The old people, the people of the Soviet years, speak a different second language, Russian. But at the edge of Poland, on a sunny July day in 2005, the boy with the soccer jersey gave clear directions in a confident English: drive down past the yellow church and the narrow bridge, to the center of the town of Cieszyn.
From there, roads fan west, north and east, toward the industrial web of Katowice, the modern capital of Warsaw, and a former one, Krakow. The terrain between is still, more or less, the fertile farmland that has defined Polish life, during centuries good and bad.
Now, though, villages are towns, towns small cities, and approaching the big cities modern sprawl merges them all.
On the outskirts of Krakow, a massive Carrefour - a French-owned, upscale Wal-Mart-type chain - sits on the site of a factory in which the late Pope John Paul II worked as a young man to earn money during the lean war-torn years.

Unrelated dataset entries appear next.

(** Every parser consumes at least one character of what it reads. *)
Lemma parse_consumes (fuel : nat) :
  (forall s v r, scan_once fuel s = Parsed v r -> String.length r < String.length s) /\
  (forall acc s v r, parse_members fuel acc s = Parsed v r ->
                     String.length r < String.length s) /\
  (forall acc s v r, parse_elements fuel acc s = Parsed v r ->
                     String.length r < String.length s).
Proof.
  induction fuel as [|fuel (IHv & IHm & IHe)].
  - repeat split; intros; discriminate.
  - repeat split.
    + intros s v r. rewrite scan_once_S. destruct s as [|c s]; [intros; discriminate|].
      parser_case.
      { destruct (scan_string s) as [[t rest]|] eqn:Es; [|intros; discriminate].
        intros [= <- <-]. apply scan_string_consumes in Es. simpl. lia. }
      pose proof (skip_ws_length s) as Hws.
      parser_case.
      { destruct (starts_with "}"%char (skip_ws s)) eqn:Eb.
        - intros [= <- <-]. apply tail_length in Eb. simpl. lia.
        - intros Hp. apply IHm in Hp. simpl. lia. }
      parser_case.
      { destruct (starts_with "]"%char (skip_ws s)) eqn:Eb.
        - intros [= <- <-]. apply tail_length in Eb. simpl. lia.
        - intros Hp. apply IHe in Hp. simpl. lia. }
      apply scan_literal_consumes.
    + intros acc s v r. rewrite parse_members_S.
      destruct s as [|c s]; [intros; discriminate|].
      parser_case; [|parser_case].
      destruct (scan_string s) as [[key r1]|] eqn:Es; [|intros; discriminate].
      apply scan_string_consumes in Es.
      pose proof (skip_ws_length r1) as Hw1.
      destruct (starts_with ":"%char (skip_ws r1)) eqn:Ec; [|intros; discriminate].
      apply tail_length in Ec.
      pose proof (skip_ws_length (tail (skip_ws r1))) as Hw2.
      destruct (scan_once fuel _) as [v1 r3| |] eqn:Ev; try (intros; discriminate).
      apply IHv in Ev.
      pose proof (skip_ws_length r3) as Hw3.
      destruct (starts_with "}"%char (skip_ws r3)) eqn:Eb.
      { intros [= <- <-]. apply tail_length in Eb. simpl. lia. }
      destruct (starts_with ","%char (skip_ws r3)) eqn:Em; [|intros; discriminate].
      apply tail_length in Em.
      pose proof (skip_ws_length (tail (skip_ws r3))) as Hw4.
      intros Hp. apply IHm in Hp. simpl. lia.
    + intros acc s v r. rewrite parse_elements_S.
      destruct (scan_once fuel s) as [v1 r1| |] eqn:Ev; try (intros; discriminate).
      apply IHv in Ev.
      pose proof (skip_ws_length r1) as Hw1.
      destruct (starts_with "]"%char (skip_ws r1)) eqn:Eb.
      { intros [= <- <-]. apply tail_length in Eb. lia. }
      destruct (starts_with ","%char (skip_ws r1)) eqn:Em; [|intros; discriminate].
      apply tail_length in Em.
      pose proof (skip_ws_length (tail (skip_ws r1))) as Hw4.
      intros Hp. apply IHe in Hp. lia.
Qed.

(** With fuel beyond twice the length of the text, no parser runs out. *)
Lemma parse_fuel (fuel : nat) :
  (forall s, 2 * String.length s < fuel -> scan_once fuel s <> Exhausted) /\
  (forall acc s, 2 * String.length s < fuel -> parse_members fuel acc s <> Exhausted) /\
  (forall acc s, 2 * String.length s + 1 < fuel -> parse_elements fuel acc s <> Exhausted).
Proof.
  induction fuel as [|fuel (IHv & IHm & IHe)].
  - repeat split; intros; lia.
  - repeat split.
    + intros s Hf. rewrite scan_once_S. destruct s as [|c s]; [discriminate|].
      simpl in Hf. pose proof (skip_ws_length s) as Hws.
      destruct (Ascii.eqb c (byte_of 34)).
      { destruct (scan_string s) as [[t rest]|]; discriminate. }
      destruct (Ascii.eqb c "{"%char).
      { destruct (starts_with "}"%char (skip_ws s)); [discriminate|]. apply IHm. lia. }
      destruct (Ascii.eqb c "["%char).
      { destruct (starts_with "]"%char (skip_ws s)); [discriminate|]. apply IHe. lia. }
      unfold scan_literal.
      repeat match goal with
             | |- context [match ?e with _ => _ end] => destruct e
             end; discriminate.
    + intros acc s Hf. rewrite parse_members_S.
      destruct s as [|c s]; [discriminate|]. simpl in Hf.
      destruct (Ascii.eqb c (byte_of 34)); [|discriminate].
      destruct (scan_string s) as [[key r1]|] eqn:Es; [|discriminate].
      apply scan_string_consumes in Es.
      pose proof (skip_ws_length r1) as Hw1.
      destruct (starts_with ":"%char (skip_ws r1)) eqn:Ec; [|discriminate].
      apply tail_length in Ec.
      pose proof (skip_ws_length (tail (skip_ws r1))) as Hw2.
      destruct (scan_once fuel _) as [v1 r3| |] eqn:Ev; try discriminate.
      2:{ exfalso. revert Ev. apply IHv. lia. }
      apply (proj1 (parse_consumes _)) in Ev.
      pose proof (skip_ws_length r3) as Hw3.
      destruct (starts_with "}"%char (skip_ws r3)) eqn:Eb; [discriminate|].
      destruct (starts_with ","%char (skip_ws r3)) eqn:Em; [|discriminate].
      apply tail_length in Em.
      pose proof (skip_ws_length (tail (skip_ws r3))) as Hw4.
      apply IHm. lia.
    + intros acc s Hf. rewrite parse_elements_S.
      destruct (scan_once fuel s) as [v1 r1| |] eqn:Ev; try discriminate.
      2:{ exfalso. revert Ev. apply IHv. lia. }
      apply (proj1 (parse_consumes _)) in Ev.
      pose proof (skip_ws_length r1) as Hw1.
      destruct (starts_with "]"%char (skip_ws r1)) eqn:Eb; [discriminate|].
      destruct (starts_with ","%char (skip_ws r1)) eqn:Em; [|discriminate].
      apply tail_length in Em.
      pose proof (skip_ws_length (tail (skip_ws r1))) as Hw4.
      apply IHe. lia.
Qed.

(** [json_loads] gives its parser enough fuel: a text it refuses is refused
    because it is malformed. *)
Lemma json_loads_fuel (text : string) :
  scan_once (S (2 * String.length text)) (skip_ws text) <> Exhausted.
Proof.
  apply (proj1 (parse_fuel _)). pose proof (skip_ws_length text). lia.
Qed.

(** ** The settings merge *)

Lemma recursive_update_dict_nil (d1 : pydict) :
  recursive_update_dict d1 (PyDict []) = d1.
Proof. reflexivity. Qed.

Lemma recursive_update_dict_cons (d1 : pydict) (k : string) (v : pyval) (rest : pydict) :
  recursive_update_dict d1 (PyDict ((k, v) :: rest)) =
  recursive_update_dict (dict_set d1 k (merged_value d1 k v)) (PyDict rest).
Proof.
  unfold merged_value. simpl.
  destruct v; try reflexivity.
  destruct (dict_get d1 k) as [[]|]; reflexivity.
Qed.

Lemma merged_value_ext (d d' : pydict) (k : string) (v : pyval) :
  dict_get d k = dict_get d' k -> merged_value d k v = merged_value d' k v.
Proof. unfold merged_value. now intros ->. Qed.

(** The value under a key after the merge. *)
Lemma recursive_update_dict_get (items : pydict) :
  forall (d1 : pydict) (k : string),
    NoDup (dict_keys items) ->
    dict_get (recursive_update_dict d1 (PyDict items)) k =
    match dict_get items k with
    | None => dict_get d1 k
    | Some v => Some (merged_value d1 k v)
    end.
Proof.
  induction items as [|[k0 v0] rest IH]; intros d1 k Hnd.
  - reflexivity.
  - rewrite recursive_update_dict_cons. inversion Hnd as [|? ? Hnotin Hrest]; subst.
    rewrite IH by assumption. simpl dict_get at 3.
    destruct (String.eqb k k0) eqn:E.
    + apply String.eqb_eq in E. subst k0.
      apply dict_get_None_keys in Hnotin. rewrite Hnotin.
      apply dict_get_set_same.
    + apply String.eqb_neq in E.
      assert (Hget : dict_get (dict_set d1 k0 (merged_value d1 k0 v0)) k = dict_get d1 k)
        by (apply dict_get_set_other; congruence).
      destruct (dict_get rest k) as [v|]; [|exact Hget].
      f_equal. now apply merged_value_ext.
Qed.

Lemma unique_keys_dict (d : pydict) :
  unique_keys (PyDict d) ->
  NoDup (dict_keys d) /\ forall k v, dict_get d k = Some v -> unique_keys v.
Proof.
  intros Hu. inversion Hu as [| | | | | |? Hnd Hall]; subst. split; auto.
  intros k v Hg. apply dict_get_In in Hg.
  rewrite Forall_forall in Hall. exact (Hall _ Hg).
Qed.

Lemma agrees_get (d1 items : pydict) (k : string) (v : pyval) (d1k : pydict) :
  agrees d1 (PyDict items) = true ->
  dict_get items k = Some v ->
  dict_get d1 k = Some (PyDict d1k) ->
  is_dict v = true /\ agrees d1k v = true.
Proof.
  intros Ha Hg Hd. apply dict_get_In in Hg.
  induction items as [|[k0 v0] rest IH]; [contradiction|].
  simpl in Ha. apply andb_prop in Ha as [Hhead Hrest].
  destruct Hg as [[= -> ->]|Hin].
  - rewrite Hd in Hhead. destruct v; try discriminate. auto.
  - apply IH; auto.
Qed.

Heading west toward Katowice, an interstate service area offers fresh bread and espresso, paprika potato chips and Coca-Cola in the clean line architecture more familiar throughout western Europe. On the outskirts of Katowice, center of a region that is home to millions of Poles, signs for Philips and other electronics companies sit atop steel and glass high-rises.
But heading toward the town center, the network of city streets woven among concrete facades keeps a dingier, industrial feel, an effect of the remaining coal mines that once defined this region. In a neighboring city, Chorzow, Sladki Stadion nestles amid groves of green and the country's largest amusement park. Up close, the stadium, low and sunken, guards its old communist charm. Hulking concrete entrances. Short, stout facades.
Indoors, with another ripping series of songs on Tuesday night that followed their script from Vienna a few nights before, U2 opened their first show in this largest of central European nations. A rain-soaked crowd rocked and rolled through "Beautiful Day" and "Still Haven't Found What I'm Looking For," when Bono slowed the pace.
"Somebody out there who speaks good English," he said, looking in the front rows. "You, come up. I want to tell a story."
A woman scrambled eagerly onto the stage.
"This is a story about someone who grew up near here, who stole a pair of my glasses," Bono said.
A roar went up - in recognition of Bono's meeting with John Paul II - from those who understood. The woman, then, turned to her 60,000-plus compatriots and confessed, in Polish, "I don't speak very good English."
The joke was on Bono, as the crowd roared some more. But the point was made and Bono kept up his tale. Before giving a hug to the woman who translated little to the crowd, Bono asked her to pass a message to the recently departed pope: "Tell him, keep the glasses."